In noncommutative algebraic geometry the analogues of collection of open sets, and more generally, the analogues of sites usually fail to be stable under pullback: a pullback of an open cover is not an open cover in general. This requires an extension of the usual concepts of Grothendieck topology and Grothendieck pretopology. Consequently the notion of a sheaf and of a stack need to be adapted to this formalism.
The point of view that localizations are analogues of Zariski open sets, and the appropriate notion of descent for quasicoherent sheaves for covers by noncommutative localizations is implied already in Gabriel’s thesis Des Categories Abeliennes and later explicitly studied in a number of works, including
Freddy M. J. Van Oystaeyen, Alain H. M. J. Verschoren, Noncommutative algebraic geometry. An introduction, Lec. Notes in Math. 887, Springer 1981. vi+404 pp.
A. L. Rosenberg, Non-commutative affine semischemes and schemes, Seminar on supermanifolds 26, Dept. Math., U. Stockholm (1988)
F. van Oystaeyen, Algebraic geometry for associative algebras, Marcel Dekker 2000. vi+287 pp.

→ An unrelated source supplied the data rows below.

Lemma jobs_modify (t0 : list sys_event) (ids l : list Z) (f : app_state → app_state) :
  (∀ st, as_jobs (f st) = as_jobs st ∧ as_sys (f st) = as_sys st) → preserves (jobs_are t0 ids l) (modify f).
Proof. intros Hf st [Hs Hl]. unfold jobs_are, modify. cbn. by destruct (Hf st) as [-> ->]. Qed.

Lemma jobs_load_bypass (t0 : list sys_event) (ids l : list Z) : preserves (jobs_are t0 ids l) load_bypass.
Proof.
  apply preserves_bind; [auto with cti|]. intros st. destruct (as_bypass st); [apply preserves_ret|].
  apply preserves_bind; [|intros _; by apply jobs_modify].
  apply jobs_in_app, preserves_try_catch; [|intros e; apply preserves_ret].
  apply preserves_bind; [|intros _; apply preserves_ret].
  apply preserves_bind; [|intros answer; preserve].
  apply preserves_bind; [by apply quiet_emit|]. intros _. preserve.
Qed.

Lemma jobs_ship_once (t0 : list sys_event) (ids l : list Z) (a : FluxApp) : preserves (jobs_are t0 ids l) (ship_once a).
Proof.
  apply preserves_bind; [auto with cti|]. intros st. destruct (as_sent st); [apply preserves_ret|]. unfold shipDaemon.
  cbn zeta. destruct (is_empty _); [apply preserves_throw|].
  apply preserves_bind; [|intros _; by apply jobs_modify].
  apply jobs_in_app, preserves_bind; [by apply quiet_request|]. intros _. apply quiet_ship.
Qed.

(** A start that returns submits one job, and records it last. *)
Lemma startDaemon_job (t0 : list sys_event) (ids l : list Z) (a : FluxApp) (args : option (list string))
    (synchronous : bool) (st st' : app_state) :
  jobs_are t0 ids l st → startDaemon a args synchronous st = (Ok tt, st') →
  ∃ id, jobs_are t0 (ids ++ [id]) (l ++ [id]) st'.
Proof.
  intros Hst Hr. unfold startDaemon in Hr. apply bind_Ok in Hr as ([] & st1 & H1' & Hr).
  apply bind_Ok in Hr as ([] & st2 & H2' & Hr).
  assert (jobs_are t0 ids l st2) as [Hs2 Hj2].
  { eapply preserves_Ok; [apply jobs_ship_once|done|]. by eapply preserves_Ok; [apply jobs_load_bypass|done|]. }
  apply bind_Ok in Hr as (id & st3 & H3' & Hr). injection Hr as <-.
  unfold in_app, zoom in H3'.
  match type of H3' with (let (_, _) := ?m in _) = _ => destruct m as [r s3] eqn:E end. injection H3' as -> <-.
  exists id. unfold jobs_are, add_job. cbn [as_sys as_jobs]. split; [|by rewrite Hj2].
  apply bind_Ok in E as (jobspec & s4 & Hj4 & E).
  pose proof (preserves_Ok _ _ _ _ _ (quiet_jobspec t0 ids _ _ _ _ _) Hj4 Hs2) as Hs4.
  apply bind_Ok in E as (job & s5 & Hc & E). unfold call in Hc.
  match type of Hc with (sys_emit ?e ≫= _) _ = _ => pose proof (submits_emit _ _ e _ Hs4) as Hs5 end.
  injection Hc as <- <-. cbn [job_of] in Hs5. rewrite bool_decide_eq_true_2 in Hs5 by done.
  match type of E with context [submitted ?t] => destruct (submitted t) as [id'|error] eqn:Es end; [|done].
  destruct synchronous; [|by injection E as -> <-].
  apply bind_Ok in E as (w & s6 & Hw & E). unfold call in Hw. injection Hw as <- <-.
  match type of E with context [job_waited ?t] => destruct (job_waited t) as [error|[[] message]] end; [done| |done].
  injection E as -> <-. by apply (quiet_emit _ _ (SCall "flux_job_wait" [to_string id])) in Hs5.
Qed.

Lemma for_each_emit {A : Type} (f : A → sys_event) (l : list A) (s : sys) :
  for_each l (λ x, sys_emit (f x)) s = (Ok tt, after (map f l) s).
Proof.
  revert s. induction l as [|x l IH]; intros s; cbn [for_each map].
  - unfold after. rewrite app_nil_r. by destruct s.
  - rewrite (bind_run_Ok (sys_emit _) _ _ tt (after [f x] s) eq_refl), IH. by rewrite after_then.
Qed.

(** C32 Daemons end with their application.  After any number of daemons were started, each by a
    call that has returned, the end of the application cancels exactly the jobs that these calls
    have submitted, one for each of them, under the ids that libflux gave them and in the order of
    the starts, before it removes the staging directory and has the application forgotten. *)
Theorem flux_daemons_cancelled (a : FluxApp) (starts : list (option (list string) * bool)) (st st' : app_state) :
  as_jobs st = [] → for_each starts (λ x, startDaemon a x.1 x.2) st = (Ok tt, st') →
  ∃ evs, sys_trace (as_sys st') = sys_trace (as_sys st) ++ evs ∧
    let ids := submitted_jobs (sys_trace (as_sys st)) evs in
    length ids = length starts ∧
    sys_trace (as_sys (FluxApp_delete true a st').2) = sys_trace (as_sys st') ++
      map (λ id, SCall "flux_job_cancel" [to_string id; "controlling application is terminating"]) ids ++
      (if is_empty (m_stagePath a) then [] else [SRemove (m_stagePath a)]) ++ [SDeregister (m_daemonAppId a)].
Proof.
  intros Hj Hr.
  assert (∃ new, length new = length starts ∧ jobs_are (sys_trace (as_sys st)) new new st')
    as (ids & Hl & (evs & Ht & <-) & Hi).
  { assert (jobs_are (sys_trace (as_sys st)) [] [] st) as Hst by (split; [exists []; by rewrite app_nil_r|done]).
    change (length starts) with (length (@nil Z) + length starts)%nat.
    revert Hst Hr. generalize (@nil Z). generalize (sys_trace (as_sys st)). intros t0. clear Hj. revert st.
    induction starts as [|x starts IH]; intros st ids Hst Hr; cbn [for_each] in Hr.
    - injection Hr as <-. exists ids. cbn. by rewrite Nat.add_0_r.
    - apply bind_Ok in Hr as ([] & st1 & H1' & Hr). apply (startDaemon_job _ _ _ _ _ _ _ _ Hst) in H1' as (id & Hst1).
      destruct (IH st1 _ Hst1 Hr) as (new & Hl & Hnew). exists new. split; [|done].
      rewrite Hl, length_app. cbn. lia. }
  exists evs. split; [done|]. cbn zeta. split; [done|]. set (ids := submitted_jobs _ evs) in *.
  unfold FluxApp_delete. rewrite (bind_run_Ok get _ st' st' st' eq_refl). cbn [negb].
  unfold in_app, zoom, catch_all, try_catch. rewrite Hi. unfold cancel_job.
  rewrite (bind_run_Ok _ _ _ _ _ (for_each_emit _ ids (as_sys st'))).
  destruct (is_empty (m_stagePath a)).
  - rewrite (bind_run_Ok (mret tt) _ _ tt _ eq_refl). rewrite request_run. destruct (req_done _) as [[]|w|w]; cbn;
      by rewrite <-?app_assoc.
  - rewrite (bind_run_Ok (sys_emit _) _ _ tt _ eq_refl). rewrite request_run. destruct (req_done _) as [[]|w|w]; cbn;
      by rewrite <-?app_assoc.
Qed.
End Applications.

(** ** Concrete runs *)

Definition demo_start : ptree :=
  PTree "" [("name", PTree "shell.init" []);
            ("context", PTree "" [("leader-rank", PTree "0" []); ("service", PTree "shell-7" [])])].

(** A library whose jobs have started and whose table is that of two nodes. *)
Definition demo_libflux : LibFlux := {|
  parse_json text :=
    Ok (if decide (text = "started") then demo_start
        else if decide (text = "lookup") then PTree "" [("R", PTree "R1" [])] else demo_table 10 1);
  load_libflux _ := Ok tt;
  flux_opened _ := Opened;
  submitted t := inl (100 + Z.of_nat (length (List.filter (λ e, match e with SCall "flux_job_submit" _ => true | _ => false end) t)));
  event_watch _ := true;
  event_text _ := Some "started";
  rpc t := match last t with
           | Some (SCall _ (topic :: _)) =>
               RpcAnswer (Some (if decide (topic = "job-info.lookup") then "lookup" else "table"))
           | _ => NoFuture ""
           end;
  job_waited _ := inr (true, None);
  flux_job_id_encode id := inl ("f" +:+ to_string id);
  flux_attr_get _ := None;
  flux_fork _ := inl 500;
  exe_of _ _ := None;
  FLUX_JOB_STATE_RUN := 16;
  FLUX_NODEID_ANY := -1;
  FLUX_CORE_VERSION_STRING := "0.40.0-1";
  minimum_version := (0, 29)
|}.

Definition demo_flux_programs : Commands := {| c_output _ _ := Some ""; c_wait _ _ := WExited 0 |}.

Definition demo_flux_daemon : FrontendDaemon := demo_frontend_daemon (λ _, "") (λ _, true) "no" "".

Definition demo_flux_fd : frontend_data :=
  MkFrontend "" "" false "/cfg" "/opt/cti" "" "/opt/cti/libexec/cti_fe_daemon" "/opt/cti/libexec/cti_be_daemon".

Definition demo_process : process := MkProcess (MkSys ∅ []) None None.

Abbreviation demo_make job p :=
  (@FluxApp_new slash_host demo_flux_programs demo_flux_daemon demo_ptree_num demo_flux demo_libflux 1 demo_flux_fd
     "flux" "cti_be_daemon1" (MkLaunchInfo job false) p).

Abbreviation demo_flux_app job :=
  (MkFluxApp demo_flux_fd "flux" 1 job 0 "shell-7" "R1" 2
     [MkPlacement "node10" 0 1 [(0, 7000)]; MkPlacement "node11" 0 1 [(1, 7001)]] "/bin/a.out"
     ("/tmp/jobtmp-0-" +:+ utf8_prefix +:+ to_string job) "/cfg/fluxXXXXXX"
     ["/cfg/fluxXXXXXX/slurm_layout"; "/cfg/fluxXXXXXX/slurm_pid"] "cti_be_daemon1").

Lemma flux_applications_share_witness :
  ∃ p1 p2, demo_make 12 demo_process = (Ok (demo_flux_app 12), p1) ∧
    demo_make 34 p1 = (Ok (demo_flux_app 34), p2) ∧
    @getJobId demo_flux demo_libflux (demo_flux_app 34) p2 = (Ok (utf8_prefix +:+ "12"), p2).
Proof.
  eexists _, _. split; [by vm_compute|]. split; [by vm_compute|].
  destruct (@flux_applications_share slash_host demo_flux_programs demo_flux_daemon demo_ptree_num demo_flux
    demo_libflux 1 1 demo_flux_fd demo_flux_fd "flux" "flux" "cti_be_daemon1" "cti_be_daemon1" (MkLaunchInfo 12 false)
    (MkLaunchInfo 34 false) demo_process (demo_make 12 demo_process).2 (demo_make 34 (demo_make 12 demo_process).2).2
    (demo_flux_app 12) (demo_flux_app 34) eq_refl) as [(f58 & pid & t & He & Hj & _) _]; [by vm_compute..|].
  vm_compute in He. injection He as <-. exact Hj.
Defined.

More general point of view closer to the formalism of topologies/sieves than to Grothendieck pretopologies is also a notion of Q-category due Rosenberg and his work on sheaves and later work with Kontsevich on stacks on Q-categories. For example, noncommutative analogues of smooth, fppf and fpqc topologies can be formalized in this framework.
A. L. Rosenberg, Almost quotient categories, sheaves and localizations, 181 p. Seminar on supermanifolds 25, University of Stockholm, D. Leites editor, 1988 (in Russian; partial remake in English exists)